1. Marqueurs de résistance aux antibiotiques:
* Principe: Cette méthode repose sur l'insertion d'un gène de résistance aux antibiotiques avec le gène souhaité dans le vecteur. Les cellules qui prennent avec succès le vecteur recombinant acquièrent également une résistance à l'antibiotique spécifique.
* Procédure: Les cellules sont cultivées sur des milieux contenant l'antibiotique.

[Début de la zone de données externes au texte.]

(* ===== verification/TxState.v ===== *)
(** * State of a transaction interface manager

    The fields of [TransactionInterfaceManager] and
    [TransactionConflictManager], the components they own or share, the
    policy predicates, and the operations that the conflict manager and the
    forwarding code have in common: querying the state, moving the profiler,
    raising the abort flag and switching the hardware priority.

    One value of [World] is what the code of one processor can reach: its own
    managers, its L1 data cache, and the system-wide profiler, checkers and
    HTM object.  What it only reads of the simulator at the time of a call
    (the clock, the sequencer) is the class [Env]. *)

From S2P Require Import Prelude Address WriteMask DataBlock HTM XactProfiler CacheMemory.
From S2P Require IsolationManager LazyVM CommitArbiter EagerVM.
From S2P Require XactIsolationChecker XactValueChecker.

#[local] Open Scope Z_scope.

(** ** Constants and small types *)

Definition NC_PRIO_VALUE : Z := INT_MIN.
Definition INITIAL_PRIO_VALUE : Z := 0.

(** [std::numeric_limits<long>::min()]. *)
Definition LONG_MIN : Z := - 2 ^ 63.

(** [MachineType], in the order of [RubySlicc_Exports.sm]. *)
Definition MachineType_L0Cache : Z := 0.
Definition MachineType_L1Cache : Z := 1.
Definition MachineType_L2Cache : Z := 2.
Definition MachineType_NUM : Z := 19.

Definition machineIDToNodeID (m : MachineID) : Z := mnum m.
Definition machineIDToMachineType (m : MachineID) : Z := mtype m.
Definition createInvalidMachineID : MachineID := MkMachineID MachineType_NUM 0.

Inductive TransactionBit := NonTrans | Trans.

#[global] Instance TransactionBit_eq_dec : EqDecision TransactionBit.
Proof. solve_decision. Defined.

Definition isTransactionalRequest (t : TransactionBit) : bool :=
  match t with Trans => true | NonTrans => false end.

(** ** The simulator at the time of a call *)

Class Env := {
  curTick : Z;
  curCycle : Z;
  (** [TransactionalSequencer::isStalled]. *)
  seq_isStalled : bool;
  (** The transaction uid of the packet at the head of the sequencer's
      request table for a line; none when the table has no request. *)
  seq_packetUid : Z -> option Z;
  (** One decision of [makeRequest] per block of a write-buffer flush. *)
  seq_makeRequest : Z -> bool;
  (** The clock domain of the controller. *)
  ticksToCycles : Z -> Z;
  (** What an uninitialised [bool] reads as. *)
  uninit_bool : bool;
  (** Whether [int] arithmetic wraps around on the target, as two's complement
      hardware and [-fwrapv] do, or overflow is undefined. *)
  overflow_wraps : bool;
  (** [RubySystem::enableL0DowngradeOnL1Gets]. *)
  enableL0DowngradeOnL1Gets : bool
}.

(** The value of an [int] expression. *)
Definition signed `{Env} (z : Z) : res Z :=
  if in_int z then Ok z else if overflow_wraps then Ok (int_wrap z) else Err EUndef.

Lemma signed_ok `{Env} z : INT_MIN <= z <= INT_MAX -> signed z = Ok z.
Proof.
  intros [H1 H2]. unfold signed, in_int.
  by rewrite (proj2 (Z.leb_le _ _) H1), (proj2 (Z.leb_le _ _) H2).
Qed.

(** [getPacketFromRequestTable(addr)->getHtmTransactionUid()]. *)
Definition packetUid `{RubySystem, Env} (addr : Z) : res Z :=
  let? _ := rassert (addr =? makeLineAddress addr) in
  match seq_packetUid addr with Some u => Ok u | None => Err EAssert end.

(** ** Control fields *)

Record Ctl := MkCtl {
  m_version : Z;
  m_transactionLevel : Z;
  m_currentHtmUid : Z;
  m_htmXid : Z;
  m_escapeLevel : Z;
  m_abortFlag : bool;
  m_unrollingLogFlag : bool;
  m_atCommit : bool;
  m_abortCause : AbortCause;
  m_abortSourceNonTransactional : bool;
  m_lastFailureCause : HtmFailureFaultCause;
  m_capacityAbortWriteSet : bool;
  m_abortAddress : Z;
  m_writeSetDiscarded : gset Z;
  m_htmstart_tick : Z;
  m_htmstart_instruction : Z
}.

#[global] Instance eta_Ctl : Eta Ctl := fun x =>
  MkCtl (m_version x) (m_transactionLevel x) (m_currentHtmUid x) (m_htmXid x)
    (m_escapeLevel x) (m_abortFlag x) (m_unrollingLogFlag x) (m_atCommit x)
    (m_abortCause x) (m_abortSourceNonTransactional x) (m_lastFailureCause x)
    (m_capacityAbortWriteSet x) (m_abortAddress x) (m_writeSetDiscarded x)
    (m_htmstart_tick x) (m_htmstart_instruction x).

(** ** Forwarding fields *)

Record DataForwarded := MkDataForwarded {
  df_data : DataBlock;
  df_modified : bool;
  df_mask : WriteMask;
  df_nVal : Z
}.

#[global] Instance eta_DataForwarded : Eta DataForwarded := fun x =>
  MkDataForwarded (df_data x) (df_modified x) (df_mask x) (df_nVal x).

Record ConsumerInfo := MkConsumerInfo {
  ci_producers : gset MachineID;
  ci_data : DataBlock;
  ci_tickConsumed : Z;
  ci_tickValidated : Z;
  ci_wMask : WriteMask;
  ci_accessMask : WriteMask;
  ci_timesVal : Z;
  ci_locallyModified : bool
}.

#[global] Instance eta_ConsumerInfo : Eta ConsumerInfo := fun x =>
  MkConsumerInfo (ci_producers x) (ci_data x) (ci_tickConsumed x)
    (ci_tickValidated x) (ci_wMask x) (ci_accessMask x) (ci_timesVal x)
    (ci_locallyModified x).

Record FwdInfo := MkFwdInfo {
  fi_consumers : gset MachineID;
  fi_modified : bool
}.

#[global] Instance eta_FwdInfo : Eta FwdInfo := fun x =>
  MkFwdInfo (fi_consumers x) (fi_modified x).

(** [pi_forwardings] is the vector reversed: its head is [back()]. *)
Record ProducerInfo := MkProducerInfo {
  pi_consumers : gset MachineID;
  pi_tickProduced : Z;
  pi_timesModifiedAfterSharing : Z;
  pi_forwardings : list FwdInfo
}.

#[global] Instance eta_ProducerInfo : Eta ProducerInfo := fun x =>
  MkProducerInfo (pi_consumers x) (pi_tickProduced x)
    (pi_timesModifiedAfterSharing x) (pi_forwardings x).

Record Fwd := MkFwd {
  m_hasSentDataToConsumer : gset MachineID;
  m_hasReceivedDataFromProducer : MachineID;
  m_recvDataForwardedFromProducer : gmap Z DataForwarded;
  m_allReceivedData : gmap Z ConsumerInfo;
  m_allSentData : gmap Z ProducerInfo;
  m_sentDataForwardedToConsumer : gmap Z DataBlock;
  m_nackedAddressesReg : gmap Z DataBlock;
  m_hasConsumedValidData : bool;
  m_hasValidatedAnyData : bool;
  m_dataConsumedFromPower : bool;
  m_consumerLowPrio : bool;
  m_currentValidationAddress : Z;
  m_hwTransPrio : Z;
  m_discardFwdData : bool;
  m_consumerTurnedProducer : bool;
  m_producerTurnedConsumer : bool;
  m_reconsumer : bool;
  (** The line the pending validation event is for, if one is scheduled. *)
  validationEvent : option Z
}.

Seules les cellules qui ont repris le vecteur recombinant et expriment le gène de résistance survivront et formeront des colonies.
* Exemple: Le gène de résistance à l'ampicilline couramment utilisé (AMPR) permet aux bactéries de survivre en présence d'ampicilline.
2. Gènes journaliste:
* Principe: Les gènes rapporteurs codent pour des protéines qui produisent un signal détectable, permettant une identification facile des cellules contenant l'ADN recombinant.
* Procédure: Les gènes rapporteurs sont souvent liés au gène souhaité, donc l'expression du gène rapporteur indique une insertion réussie de l'ADN recombinant.
* Exemples:
* gène lacz: Code bêta-galactosidase, qui décompose un substrat (x-gal) pour produire une couleur bleue.
* Gene GFP: Code pour la protéine fluorescente verte, ce qui fait briller les cellules sous la lumière UV.
3. Sélection des couleurs:
* Principe: Cette méthode utilise un système génétique où la présence de l'ADN recombinant modifie la couleur des cellules.
* Procédure: Les cellules contenant l'ADN recombinant afficheront une couleur différente de celle des cellules sans elle.
* Exemple: La méthode de dépistage bleu-blanc utilise un vecteur avec le gène LACZ perturbé par le site d'insertion de l'ADN recombinant. Les cellules avec l'ADN recombinant produiront des colonies blanches, tandis que les cellules sans elle produiront des colonies bleues.
4. Complémentation:
* Principe: Cette méthode est utilisée lorsque le gène souhaité est nécessaire pour que la cellule survive ou produise un produit spécifique.
* Procédure: Les cellules dépourvues d'un gène fonctionnel sont transformées avec le vecteur recombinant contenant le gène. Seules les cellules avec le gène fonctionnel survivront ou produiront le produit souhaité.
* Exemple: Une souche de bactéries dépourvues d'une enzyme spécifique peut être transformée avec un vecteur contenant le gène codant pour l'enzyme. Seules les bactéries transformées pourront survivre et se développer.
5. Tri des cellules activées par fluorescence (FACS):
* Principe: FACS utilise le marquage de fluorescence pour identifier et trier les cellules en fonction de caractéristiques spécifiques.
* Procédure: Les cellules exprimant le gène souhaité (liées à un marqueur fluorescent) sont triées à partir du reste en fonction de leurs propriétés de fluorescence.
* Avantages: Dépistage à haut débit, séparation précise et tri efficace des cellules.
6. PROSSION PCR:
* Principe: La PCR peut être utilisée pour amplifier une séquence d'ADN spécifique, confirmant la présence de l'ADN recombinant.
* Procédure: L'ADN est extrait des cellules et amplifié à l'aide d'amorces spécifiques au gène inséré. La présence du produit amplifié indique une insertion réussie.
Le choix de la méthode de sélection dépend de l'expérience spécifique, du vecteur utilisé et du résultat souhaité.